Вика заговорила на другую тему – видно, решила отвлечь меня от грустных мыслей:
– Слушай, Герман, давно хотела тебя спросить: а как так вышло, что ты из Москвы попал сюда, на Украину? Бася почему-то не хочет об этом говорить…
– Ну еще бы, история была неприятная. Ты, наверное, не помнишь – меня же из института выгнали?
– Почему, прекрасно помню. Ты в Бауманском учился. И неплохо учился, между прочим. А потом, уже незадолго до окончания, в армию загремел.
– Ну да, так и было. Глупость вышла несусветная… Я с девчонкой встречался из иняза. Сначала у нас все хорошо было, а потом у нее другой кавалер завелся, будущий дипломат. Закрутила она с ним, а мне ничего не говорила – видно, держала про запас, на всякий случай, если с этим самым атташе что-нибудь не срастется. Ну, а я ведь молодой был, горячий… Стал разбираться, что к чему, караулил ее у дома, у института. Психовал, учебу совсем забросил, сессию завалил. Да еще с деканом поругался, нахамил ему, дурак… Ну, меня и турнули за хвосты и хронические непосещения, а ведь год-то всего и оставался!
– Ну да, помню я это все… Зимой тебя отчислили, а весной сразу в армию забрали. Ты в погранвойсках служил. На Дальнем Востоке. У Баси до сих пор твоя фотография на полке стоит – с собакой.
– С Альмой… – кивнул я. – Но ты меня просто поражаешь, Вика! Я думал, ты вообще меня не замечала, а ты, оказывается, все про меня знаешь и помнишь…
Сестра только улыбнулась:
– Ну, а дальше что было?
– Давай допьем, тут как раз по полрюмки осталось… Дальше? Вернулся, а что делать, не знаю. Ни образования, ни профессии. Наверное, можно было бы в институте восстановиться, но я же гордый был! Не стал. А тут дружбан мой, Сашка Семенов, был у меня такой приятель, предложил «бомбить», ну, частным извозом заняться. Я и согласился.

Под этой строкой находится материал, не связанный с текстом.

(* ===== verification/Pkcs11SanitizeProofs.v ===== *)
(** * Templates: what sanitize_client_object() makes of the bytes of a client

    [decode] reads the bytes as a list of attributes; [sanitize_spec] is the object
    as a function of that list. The code computes it for every input, and fails otherwise
    only for lack of memory, or because the trace of a template it refuses reads outside
    of the memory. The lemmas are about the code without the traces, the properties about
    the code with them. *)
From S2P Require Import Prelude Bitstring Pkcs11Attr Pkcs11AttrProofs Pkcs11Sanitize Pkcs11Traces.

Local Open Scope Z_scope.

(** ** The specification *)

(** The first attribute of [b] and what follows it. *)
Definition next_attr (b : list Z) : option (attr * list Z) :=
  if (length b <? 8)%nat then None
  else
    let n := Z.to_nat (le_value (take 4 (drop 4 b))) in
    if (length b <? 8 + n)%nat then None else Some ((le_value (take 4 b), take n (drop 8 b)), drop (8 + n) b).

(** The attributes up to the first that is not whole, and whether all are. *)
Fixpoint decode (fuel : nat) (b : list Z) : list attr * bool :=
  match fuel, b with
  | _, [] => ([], true)
  | O, _ => ([], false)
  | S fuel, _ =>
    match next_attr b with
    | None => ([], false)
    | Some (a, b) => let '(l, whole) := decode fuel b in (a :: l, whole)
    end
  end.

Fixpoint class_type_spec (l : list attr) (class type : Z) : outcome pkcs11_rc (Z * Z) :=
  match l with
  | [] => Ok (class, type)
  | (id, d) :: l =>
    if id =? PKCS11_CKA_CLASS then
      if negb (length d =? 4)%nat || negb (new_value class (le_value d)) then Err PKCS11_CKR_TEMPLATE_INCONSISTENT
      else class_type_spec l (le_value d) type
    else if pkcs11_attr_is_type id then
      if negb (length d =? 4)%nat || negb (new_value type (le_value d)) then Err PKCS11_CKR_TEMPLATE_INCONSISTENT
      else class_type_spec l class (le_value d)
    else class_type_spec l class type
  end.

(** The value of a boolean as it is stored. *)
Definition bool_value (d : list Z) : list Z := [Z.b2z (negb (le_value d =? 0))].

Fixpoint bools_spec (l bs : list attr) : outcome pkcs11_rc (list attr) :=
  match l with
  | [] => Ok bs
  | (id, d) :: l =>
    if negb (pkcs11_attr_is_boolean id) then bools_spec l bs
    else if negb (length d =? 1)%nat then Err PKCS11_CKR_FUNCTION_FAILED
    else match find_attr id bs with
         | Some v => if bool_decide (v = bool_value d) then bools_spec l bs else Err PKCS11_CKR_TEMPLATE_INCONSISTENT
         | None => bools_spec l (bs ++ [(id, bool_value d)])
         end
  end.

Definition is_template (id : Z) : bool :=
  mem_Z id [PKCS11_CKA_WRAP_TEMPLATE; PKCS11_CKA_UNWRAP_TEMPLATE; PKCS11_CKA_DERIVE_TEMPLATE].
Definition is_other (id : Z) : bool :=
  negb ((id =? PKCS11_CKA_CLASS) || pkcs11_attr_is_type id || pkcs11_attr_is_boolean id).

(** An attribute of an object of class [class] that is none of the above. *)
Definition other_spec (nested : list Z → outcome pkcs11_rc (list attr)) (class id : Z) (d : list Z)
    : outcome pkcs11_rc (list Z) :=
  if class =? PKCS11_UNDEFINED_ID then Err PKCS11_CKR_GENERAL_ERROR
  else if is_template id then
    if pkcs11_attr_class_is_key class then Err PKCS11_CKR_TEMPLATE_INCONSISTENT
    else l ← nested d; mret (obj l)
  else if valid_pkcs11_attribute_id id (Z.of_nat (length d)) then Ok d
  else Err PKCS11_CKR_TEMPLATE_INCONSISTENT.

Fixpoint others_spec (nested : list Z → outcome pkcs11_rc (list attr)) (class : Z) (l : list attr)
    : outcome pkcs11_rc (list attr) :=
  match l with
  | [] => Ok []
  | (id, d) :: l =>
    if is_other id then
      d ← other_spec nested class id d;
      l ← others_spec nested class l;
      mret ((id, d) :: l)
    else others_spec nested class l
  end.

Definition id_attr (id v : Z) : list attr := if v =? PKCS11_UNDEFINED_ID then [] else [(id, le32 v)].

Fixpoint sanitize_spec (fuel : nat) (b : list Z) : outcome pkcs11_rc (list attr) :=
  match fuel with
  | O => Panicked
  | S fuel =>
    if (length b <? 8)%nat || (Z.of_nat (length b) <? 8 + head_at 0 b) then Err PKCS11_CKR_ARGUMENTS_BAD
    else
      let body := take (Z.to_nat (head_at 0 b)) (drop 8 b) in
      let '(l, whole) := decode (length body) body in
      '(class, type) ← class_type_spec l PKCS11_UNDEFINED_ID PKCS11_UNDEFINED_ID;
      if negb whole then Err PKCS11_CKR_FUNCTION_FAILED
      else
        bs ← bools_spec l [];
        os ← others_spec (sanitize_spec fuel) class l;
        mret (id_attr PKCS11_CKA_CLASS class ++ id_attr PKCS11_CKA_KEY_TYPE type ++ bs ++ os)
  end.

Lemma id_attr_none id v : v = PKCS11_UNDEFINED_ID → id_attr id v = [].
Proof. by intros ->. Qed.

Lemma id_attr_some id v : v ≠ PKCS11_UNDEFINED_ID → id_attr id v = [(id, le32 v)].
Proof. intros Hv. unfold id_attr. by rewrite (proj2 (Z.eqb_neq _ _)). Qed.

(** ** Memory *)

(** The bytes [b] are at [off]. *)
Definition at_ (mem : list Z) (off : Z) (b : list Z) : Prop := ∃ p s, mem = p ++ b ++ s ∧ off = Z.of_nat (length p).

Lemma at_drop mem off b n : (n <= length b)%nat → at_ mem off b → at_ mem (off + Z.of_nat n) (drop n b).
Proof.
  intros Hn (p & s & -> & ->). exists (p ++ take n b), s. split.
  - by rewrite <- (app_assoc p), (app_assoc (take n b)), take_drop.
  - rewrite length_app, length_take. lia.
Qed.

Lemma at_take mem off b n : at_ mem off b → at_ mem off (take n b).
Proof. intros (p & s & -> & ->). exists p, (drop n b ++ s). by rewrite (app_assoc (take n b)), take_drop. Qed.

Lemma at_length mem off b : at_ mem off b → (length b <= length mem)%nat.
Proof. intros (p & s & -> & ->). rewrite !length_app. lia. Qed.

Lemma at_bytes mem off b : bytes_ok mem → at_ mem off b → bytes_ok b.
Proof. intros Hm (p & s & -> & ->). unfold bytes_ok in *. by apply Forall_app in Hm as [_ [? _]%Forall_app]. Qed.

Lemma read32_at mem off b : at_ mem off b → (4 <= length b)%nat → read32 mem off = Ok (le_value (take 4 b)).
Proof.
  intros (p & s & -> & ->) Hb. unfold read32. rewrite !length_app.
  rewrite (proj2 (Z.leb_le 0 _)), (proj2 (Z.leb_le _ (Z.of_nat _))) by lia. cbn [andb].
  by rewrite Nat2Z.id, drop_app_length, take_app_le by lia.
Qed.

Lemma read_bytes_at mem off b n : at_ mem off b → n = Z.of_nat (length b) → read_bytes mem off n = Ok b.
Proof. intros (p & s & -> & ->) ->. by apply read_bytes_app. Qed.

Lemma le_value_4 b : bytes_ok b → 0 <= le_value (take 4 b) < 2 ^ 32.
Proof.
  intros Hb. pose proof (le_value_bound (take 4 b) (Forall_take _ _ _ Hb)) as Hv. split; [apply Hv|].
  eapply Z.lt_le_trans; [apply Hv|]. change (2 ^ 32) with (256 ^ 4). rewrite length_take. apply Z.pow_le_mono_r; lia.
Qed.

Lemma next_attr_Some b a b' : bytes_ok b → next_attr b = Some (a, b') →
  (length b = 8 + length a.2 + length b')%nat ∧ a.1 = le_value (take 4 b) ∧ Z.of_nat (length a.2) = le_value (take 4 (drop 4 b)) ∧
  a.2 = take (length a.2) (drop 8 b) ∧ b' = drop (8 + length a.2) b ∧ in_range 32 a.1 ∧ bytes_ok a.2 ∧ bytes_ok b'.
Proof.
  intros Hb. unfold next_attr. destruct (Nat.ltb_spec (length b) 8); [done|].
  destruct (Nat.ltb_spec (length b) (8 + Z.to_nat (le_value (take 4 (drop 4 b))))); [done|]. intros [= <- <-]. cbn [fst snd].
  pose proof (le_value_4 (drop 4 b) (Forall_drop _ _ _ Hb)). pose proof (le_value_4 b Hb).
  rewrite length_drop, length_take, length_drop, Nat.min_l by lia.
  split; [lia|]. split; [done|]. split; [lia|]. split; [done|]. split; [done|]. split; [done|].
  split; [by apply Forall_take, Forall_drop|by apply Forall_drop].
Qed.

(** ** Booleans in strings of bits *)

Lemma position_lookup l x p : 0 <= p → 0 <= position l x p →
  p <= position l x p < p + Z.of_nat (length l) ∧ l !! Z.to_nat (position l x p - p) = Some x.
Proof.
  revert p. induction l as [|y l IH]; intros p Hp; cbn [position]; [lia|].
  destruct (Z.eqb_spec y x) as [->|Hne]; intros Hpos.
  - rewrite Z.sub_diag. cbn. split; [lia|done].
  - destruct (IH (p + 1) ltac:(lia) Hpos) as [Hb Hl]. cbn [length]. split; [lia|].
    replace (Z.to_nat (position l x (p + 1) - p)) with (S (Z.to_nat (position l x (p + 1) - (p + 1)))) by lia. exact Hl.
Qed.

Lemma shift_range id : pkcs11_attr_is_boolean id = true → 0 <= pkcs11_attr2boolprop_shift id < 22.
Proof.
  unfold pkcs11_attr_is_boolean. intros Hid. bools. by apply (position_lookup bpa id 0) in Hid as [Hid _].
Qed.

Lemma shift_inj id id' : pkcs11_attr_is_boolean id = true → pkcs11_attr_is_boolean id' = true →
  pkcs11_attr2boolprop_shift id = pkcs11_attr2boolprop_shift id' → id = id'.
Proof.
  unfold pkcs11_attr_is_boolean. intros Hid Hid' He. bools.
  apply (position_lookup bpa id 0) in Hid as [_ Hl]; [|done]. apply (position_lookup bpa id' 0) in Hid' as [_ Hl']; [|done].
  unfold pkcs11_attr2boolprop_shift in He. rewrite He in Hl. congruence.
Qed.

(** The strings hold what has been stored so far. *)
Record bits_of (bs : list attr) (seen props : list Z) : Prop := {
  bo_seen : length seen = 8%nat;
  bo_props : length props = 8%nat;
  bo_bits id : pkcs11_attr_is_boolean id = true →
    bit_test seen (pkcs11_attr2boolprop_shift id) = bool_decide (is_Some (find_attr id bs)) ∧
    (bit_test props (pkcs11_attr2boolprop_shift id) = true → is_Some (find_attr id bs)) ∧
    ∀ v, find_attr id bs = Some v → v = [Z.b2z (bit_test props (pkcs11_attr2boolprop_shift id))];
}.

– И про это я помню, и Сашку знаю. Он, кстати, до сих пор в нашем доме живет. Бизнесменом стал, у него фирма своя, компьютерами, что ли, торгует… А вот что потом-то случилось?
– А то и случилось. Еду я как-то по Боровскому шоссе, это в Переделкине, тормозят меня два парня с большой сумкой. Ребята как ребята – в куртках, в лыжных шапках, тогда все так ходили. «Шеф, отвези в Медведково!» Ну, в Медведково так в Медведково. Бросили сумку в багажник, поехали. А тут гаишник с жезлом – ваши документики? Те парни, как форму увидели, тут же из машины выскочили и деру. А мент, естественно, пристал – что да как, да открой багажник. Ну, мне деваться некуда, открыл, достал их сумку, расстегнул – мама дорогая, а там два «калаша» и патронов на целый взвод!

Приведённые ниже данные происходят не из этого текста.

(* ===== verification/Pkcs11Object.v ===== *)
(** * ta/pkcs11/src/pkcs11_attributes.c: the attributes of a new object

    create_attributes_from_template() turns the template of a client into the
    attributes of an object: those its class and type call for, each once, from the
    template or a default. The checks of the new object against the session follow.
    The arguments the code does not use (parent, mecha) are left out, as is
    [function], of which only PKCS11_FUNCTION_IMPORT exists. *)
From S2P Require Import Prelude Pkcs11Attr Pkcs11Sanitize.

Local Open Scope Z_scope.

(** The value of a boolean, [None] when there is no default. *)
Definition pkcs11_object_default_boolprop (attribute : Z) : option bool :=
  if mem_Z attribute [PKCS11_CKA_MODIFIABLE; PKCS11_CKA_COPYABLE; PKCS11_CKA_DESTROYABLE] then Some true
  else if mem_Z attribute [PKCS11_CKA_TOKEN; PKCS11_CKA_PRIVATE; PKCS11_CKA_SENSITIVE] then Some false
  else if mem_Z attribute [PKCS11_CKA_SIGN; PKCS11_CKA_VERIFY] then Some true
  else if mem_Z attribute
    [PKCS11_CKA_DERIVE; PKCS11_CKA_ENCRYPT; PKCS11_CKA_DECRYPT; PKCS11_CKA_SIGN_RECOVER; PKCS11_CKA_VERIFY_RECOVER;
     PKCS11_CKA_WRAP; PKCS11_CKA_UNWRAP; PKCS11_CKA_EXTRACTABLE; PKCS11_CKA_WRAP_WITH_TRUSTED;
     PKCS11_CKA_ALWAYS_AUTHENTICATE; PKCS11_CKA_TRUSTED] then Some false
  else None.

Definition get_default_value (id : Z) : outcome pkcs11_rc (list Z) :=
  if pkcs11_attr_is_boolean id then Panicked
  else if id =? PKCS11_CKA_PUBLIC_KEY_INFO then Err PKCS11_CKR_TEMPLATE_INCONSISTENT
  else Ok [].

Definition pkcs11_any_object_boolprops : list Z :=
  [PKCS11_CKA_TOKEN; PKCS11_CKA_PRIVATE; PKCS11_CKA_MODIFIABLE; PKCS11_CKA_COPYABLE; PKCS11_CKA_DESTROYABLE].
Definition pkcs11_any_object_optional : list Z := [PKCS11_CKA_LABEL].
Definition pkcs11_raw_data_optional : list Z := [PKCS11_CKA_OBJECT_ID; PKCS11_CKA_APPLICATION; PKCS11_CKA_VALUE].
Definition pkcs11_any_key_boolprops : list Z := [PKCS11_CKA_DERIVE].
Definition pkcs11_any_key_optional : list Z :=
  [PKCS11_CKA_ID; PKCS11_CKA_START_DATE; PKCS11_CKA_END_DATE; PKCS11_CKA_ALLOWED_MECHANISMS].
Definition pkcs11_symm_key_boolprops : list Z :=
  [PKCS11_CKA_ENCRYPT; PKCS11_CKA_DECRYPT; PKCS11_CKA_SIGN; PKCS11_CKA_VERIFY; PKCS11_CKA_WRAP; PKCS11_CKA_UNWRAP;
   PKCS11_CKA_SENSITIVE; PKCS11_CKA_EXTRACTABLE; PKCS11_CKA_WRAP_WITH_TRUSTED; PKCS11_CKA_TRUSTED].
Definition pkcs11_symm_key_optional : list Z :=
  [PKCS11_CKA_WRAP_TEMPLATE; PKCS11_CKA_UNWRAP_TEMPLATE; PKCS11_CKA_DERIVE_TEMPLATE; PKCS11_CKA_VALUE; PKCS11_CKA_VALUE_LEN].
Definition pkcs11_public_key_boolprops : list Z :=
  [PKCS11_CKA_ENCRYPT; PKCS11_CKA_VERIFY; PKCS11_CKA_VERIFY_RECOVER; PKCS11_CKA_WRAP; PKCS11_CKA_TRUSTED].
Definition pkcs11_public_key_mandated : list Z := [PKCS11_CKA_SUBJECT].
Definition pkcs11_public_key_optional : list Z := [PKCS11_CKA_WRAP_TEMPLATE; PKCS11_CKA_PUBLIC_KEY_INFO].
Definition pkcs11_private_key_boolprops : list Z :=
  [PKCS11_CKA_DECRYPT; PKCS11_CKA_SIGN; PKCS11_CKA_SIGN_RECOVER; PKCS11_CKA_UNWRAP; PKCS11_CKA_SENSITIVE;
   PKCS11_CKA_EXTRACTABLE; PKCS11_CKA_WRAP_WITH_TRUSTED; PKCS11_CKA_ALWAYS_AUTHENTICATE].
Definition pkcs11_private_key_mandated : list Z := [PKCS11_CKA_SUBJECT].
Definition pkcs11_private_key_optional : list Z := [PKCS11_CKA_UNWRAP_TEMPLATE; PKCS11_CKA_PUBLIC_KEY_INFO].
Definition pkcs11_rsa_public_key_mandated : list Z := [PKCS11_CKA_MODULUS_BITS].
Definition pkcs11_rsa_public_key_optional : list Z := [PKCS11_CKA_MODULUS; PKCS11_CKA_PUBLIC_EXPONENT].
Definition pkcs11_rsa_private_key_optional : list Z :=
  [PKCS11_CKA_MODULUS; PKCS11_CKA_PUBLIC_EXPONENT; PKCS11_CKA_PRIVATE_EXPONENT; PKCS11_CKA_PRIME_1; PKCS11_CKA_PRIME_2;
   PKCS11_CKA_EXPONENT_1; PKCS11_CKA_EXPONENT_2; PKCS11_CKA_COEFFICIENT].
Definition pkcs11_ec_public_key_mandated : list Z := [PKCS11_CKA_EC_PARAMS].
Definition pkcs11_ec_public_key_optional : list Z := [PKCS11_CKA_EC_POINT].
Definition pkcs11_ec_private_key_mandated : list Z := [PKCS11_CKA_EC_PARAMS].
Definition pkcs11_ec_private_key_optional : list Z := [PKCS11_CKA_VALUE].

Section heap.
Context `{Heap}.

(** [out]: the attributes of the new object; [templ]: the sanitized template. *)
Definition pkcs11_import_object_boolprop (out templ : list Z) (attribute : Z) : T (list Z) :=
  match get_attribute templ attribute (Some 1) with
  | Ok v => add_attribute out attribute v
  | Err PKCS11_RV_NOT_FOUND =>
    match pkcs11_object_default_boolprop attribute with
    | Some b => add_attribute out attribute [Z.b2z b]
    | None => mthrow PKCS11_CKR_TEMPLATE_INCOMPLETE
    end
  | Err e => mthrow e
  | Panicked => mpanic
  end.

Fixpoint set_mandatory_boolprops (out temp bp : list Z) : T (list Z) :=
  match bp with
  | [] => mret out
  | id :: bp => out ← pkcs11_import_object_boolprop out temp id; set_mandatory_boolprops out temp bp
  end.

Fixpoint set_mandatory_attributes (out temp bp : list Z) : T (list Z) :=
  match bp with
  | [] => mret out
  | id :: bp =>
    match get_attribute_ptr temp id with
    | Ok value => out ← add_attribute out id value; set_mandatory_attributes out temp bp
    | Err _ => mthrow PKCS11_CKR_TEMPLATE_INCOMPLETE
    | Panicked => mpanic
    end
  end.

Fixpoint set_optional_attributes (out temp bp : list Z) : T (list Z) :=
  match bp with
  | [] => mret out
  | id :: bp =>
    value ← lift (match get_attribute_ptr temp id with
                  | Err PKCS11_RV_NOT_FOUND => get_default_value id
                  | r => r
                  end);
    out ← add_attribute out id value;
    set_optional_attributes out temp bp
  end.

Definition create_storage_attributes (temp : list Z) : T (list Z) :=
  out ← init_attributes_head;
  class ← lift (get_class temp);
  if class =? PKCS11_UNDEFINED_ID then mthrow PKCS11_CKR_TEMPLATE_INCONSISTENT
  else
    out ← add_attribute out PKCS11_CKA_CLASS (le32 class);
    out ← set_mandatory_boolprops out temp pkcs11_any_object_boolprops;
    set_optional_attributes out temp pkcs11_any_object_optional.

Definition create_genkey_attributes (temp : list Z) : T (list Z) :=
  out ← create_storage_attributes temp;
  type ← lift (get_key_type temp);
  if type =? PKCS11_UNDEFINED_ID then mthrow PKCS11_CKR_TEMPLATE_INCONSISTENT
  else
    out ← add_attribute out PKCS11_CKA_KEY_TYPE (le32 type);
    out ← set_mandatory_boolprops out temp pkcs11_any_key_boolprops;
    set_optional_attributes out temp pkcs11_any_key_optional.

(** assert(get_class(o) == class) *)
Definition assert_class (o : list Z) (class : Z) : T unit :=
  c ← lift (get_class o); massert (c =? class).

Definition create_symm_key_attributes (temp : list Z) : T (list Z) :=
  assert_class temp PKCS11_CKO_SECRET_KEY;;
  out ← create_genkey_attributes temp;
  assert_class out PKCS11_CKO_SECRET_KEY;;
  type ← lift (get_key_type out);
  if negb (mem_Z type [PKCS11_CKK_GENERIC_SECRET; PKCS11_CKK_AES; PKCS11_CKK_MD5_HMAC; PKCS11_CKK_SHA_1_HMAC;
                       PKCS11_CKK_SHA256_HMAC; PKCS11_CKK_SHA384_HMAC; PKCS11_CKK_SHA512_HMAC; PKCS11_CKK_SHA224_HMAC])
  then mthrow PKCS11_CKR_TEMPLATE_INCONSISTENT
  else
    out ← set_mandatory_boolprops out temp pkcs11_symm_key_boolprops;
    set_optional_attributes out temp pkcs11_symm_key_optional.

Definition create_data_attributes (temp : list Z) : T (list Z) :=
  assert_class temp PKCS11_CKO_DATA;;
  out ← create_storage_attributes temp;
  assert_class out PKCS11_CKO_DATA;;
  set_optional_attributes out temp pkcs11_raw_data_optional.

(** The mandated and the optional attributes by the type of the key. *)
Definition by_key_type (out temp : list Z) (rsa ec : list Z * list Z) : T (list Z) :=
  type ← lift (get_key_type out);
  if type =? PKCS11_CKK_RSA then
    out ← set_mandatory_attributes out temp rsa.1; set_optional_attributes out temp rsa.2
  else if type =? PKCS11_CKK_EC then
    out ← set_mandatory_attributes out temp ec.1; set_optional_attributes out temp ec.2
  else mthrow PKCS11_CKR_TEMPLATE_INCONSISTENT.

Definition create_pub_key_attributes (temp : list Z) : T (list Z) :=
  assert_class temp PKCS11_CKO_PUBLIC_KEY;;
  out ← create_genkey_attributes temp;
  assert_class out PKCS11_CKO_PUBLIC_KEY;;
  out ← set_mandatory_boolprops out temp pkcs11_public_key_boolprops;
  out ← set_mandatory_attributes out temp pkcs11_public_key_mandated;
  out ← set_optional_attributes out temp pkcs11_public_key_optional;
  by_key_type out temp (pkcs11_rsa_public_key_mandated, pkcs11_rsa_public_key_optional)
    (pkcs11_ec_public_key_mandated, pkcs11_ec_public_key_optional).

Definition create_priv_key_attributes (temp : list Z) : T (list Z) :=
  assert_class temp PKCS11_CKO_PRIVATE_KEY;;
  out ← create_genkey_attributes temp;
  assert_class out PKCS11_CKO_PRIVATE_KEY;;
  out ← set_mandatory_boolprops out temp pkcs11_private_key_boolprops;
  out ← set_mandatory_attributes out temp pkcs11_private_key_mandated;
  out ← set_optional_attributes out temp pkcs11_private_key_optional;
  by_key_type out temp ([], pkcs11_rsa_private_key_optional) (pkcs11_ec_private_key_mandated, pkcs11_ec_private_key_optional).

(** The end of create_attributes_from_template(), when the attributes are made: [*out]
    of a successful call, [None] when it is left as it was. *)
Definition set_runtime_attributes (attrs : list Z) : T (option (list Z)) :=
  r ← mtry (lift (get_attribute attrs PKCS11_CKA_LOCAL None));
  match r with
  | inl PKCS11_RV_NOT_FOUND =>
    r ← mtry (lift (get_attribute attrs PKCS11_CKA_KEY_GEN_MECHANISM None));
    match r with
    | inl PKCS11_RV_NOT_FOUND =>
      attrs ← add_attribute attrs PKCS11_CKA_LOCAL [0];
      class ← lift (get_class attrs);
      if mem_Z class [PKCS11_CKO_SECRET_KEY; PKCS11_CKO_PRIVATE_KEY; PKCS11_CKO_PUBLIC_KEY] then
        attrs ← add_attribute attrs PKCS11_CKA_ALWAYS_SENSITIVE [0];
        attrs ← add_attribute attrs PKCS11_CKA_NEVER_EXTRACTABLE [0];
        attrs ← add_attribute attrs PKCS11_CKA_KEY_GEN_MECHANISM (le32 0xffffffff);
        mret (Some attrs)
      else mret (Some attrs)
    | _ => mret None
    end
  | _ => mret None
  end.

Definition create_attributes_from_template (traces : bool) (template : list Z) : T (option (list Z)) :=
  let template_size := Z.of_nat (length template) in
  temp ← sanitize_client_object traces (S (length template)) template 0 template_size;
  class ← lift (get_class temp);
  type ← lift (get_key_type temp);
  if (class =? PKCS11_UNDEFINED_ID) && (type =? PKCS11_UNDEFINED_ID) then mthrow PKCS11_CKR_TEMPLATE_INCOMPLETE
  else
    consistent ← lift (sanitize_consistent_class_and_type temp);
    if negb consistent then mthrow PKCS11_CKR_TEMPLATE_INCONSISTENT
    else
      attrs ← (if class =? PKCS11_CKO_DATA then create_data_attributes temp
               else if class =? PKCS11_CKO_SECRET_KEY then create_symm_key_attributes temp
               else if class =? PKCS11_CKO_PUBLIC_KEY then create_pub_key_attributes temp
               else if class =? PKCS11_CKO_PRIVATE_KEY then create_priv_key_attributes temp
               else mthrow PKCS11_CKR_TEMPLATE_INCONSISTENT);
      set_runtime_attributes attrs.
End heap.

Definition check_attrs_misc_integrity (head : list Z) : outcome pkcs11_rc unit :=
  never ← get_bool head PKCS11_CKA_NEVER_EXTRACTABLE;
  extractable ← (if (never : bool) then get_bool head PKCS11_CKA_EXTRACTABLE else mret false);
  if never && extractable then Err PKCS11_CKR_TEMPLATE_INCONSISTENT
  else
    always ← get_bool head PKCS11_CKA_ALWAYS_SENSITIVE;
    sensitive ← (if (always : bool) then get_bool head PKCS11_CKA_SENSITIVE else mret true);
    if always && negb sensitive then Err PKCS11_CKR_TEMPLATE_INCONSISTENT else Ok tt.

(** The session: pkcs11_session_is_so(), pkcs11_session_is_read_write(). *)
Definition check_created_attrs_against_token (is_so is_read_write : bool) (head : list Z) : outcome pkcs11_rc unit :=
  check_attrs_misc_integrity head;;
  trusted ← get_bool head PKCS11_CKA_TRUSTED;
  if trusted && negb is_so then Err PKCS11_CKR_KEY_FUNCTION_NOT_PERMITTED
  else
    token ← get_bool head PKCS11_CKA_TOKEN;
    if token && negb is_read_write then Err PKCS11_CKR_SESSION_READ_ONLY else Ok tt.

Definition check_attr_bval (head : list Z) (attribute : Z) (val : bool) : outcome pkcs11_rc bool :=
  match get_attribute head attribute (Some 1) with
  | Ok v => Ok (Bool.eqb (negb (le_value v =? 0)) val)
  | Err _ => Ok false
  | Panicked => Panicked
  end.

Abbreviation PKCS11_PROCESSING_IMPORT := 0x80000000.

Definition check_created_attrs_against_processing (proc_id : Z) (head : list Z) : outcome pkcs11_rc unit :=
  if proc_id =? PKCS11_PROCESSING_IMPORT then
    b ← check_attr_bval head PKCS11_CKA_LOCAL false;
    if (b : bool) then Ok tt else Panicked
  else Panicked.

– Прости, я не поняла, что было в сумке?
– «АК» – автоматы Калашникова. Я про них, естественно, и знать не знал, но разве это докажешь? Меня под белы ручки – и в казенный дом. А только выпустили под подписку, Бася меня тут же, от греха подальше, спровадила из Москвы сюда.
– Господи, ужас какой!
– Ну, это как посмотреть. Может, и ужас, а может, просто судьба мне тут жить. Я ведь во Львов еще школьником приехал и влюбился тогда в этот город, как в женщину.
– Судьба, говоришь? – задумчиво переспросила сестра. – А как по-твоему, что это такое? Расположение звезд на небе, да? Или линии на руке?
– Нет, – решительно возразил я. – Это не звезды и не линии. Это люди, которые окружают тебя и влияют так или иначе на твою жизнь. Причем ты можешь даже не знать о существовании этого человека, а он где-то рядом вершит твою судьбу. Ты наталкиваешься на человека или человек наталкивается на тебя – все равно кто, и в мире что-то происходит, меняется. Пересекутся в один прекрасный день две судьбы – и ты на новой линии, как шар в бильярде. Шар ведь сам не выбирает себе линию, ему надо для начала от кого-то оттолкнуться. Но тот, об кого он ударяется, тоже меняет линию движения.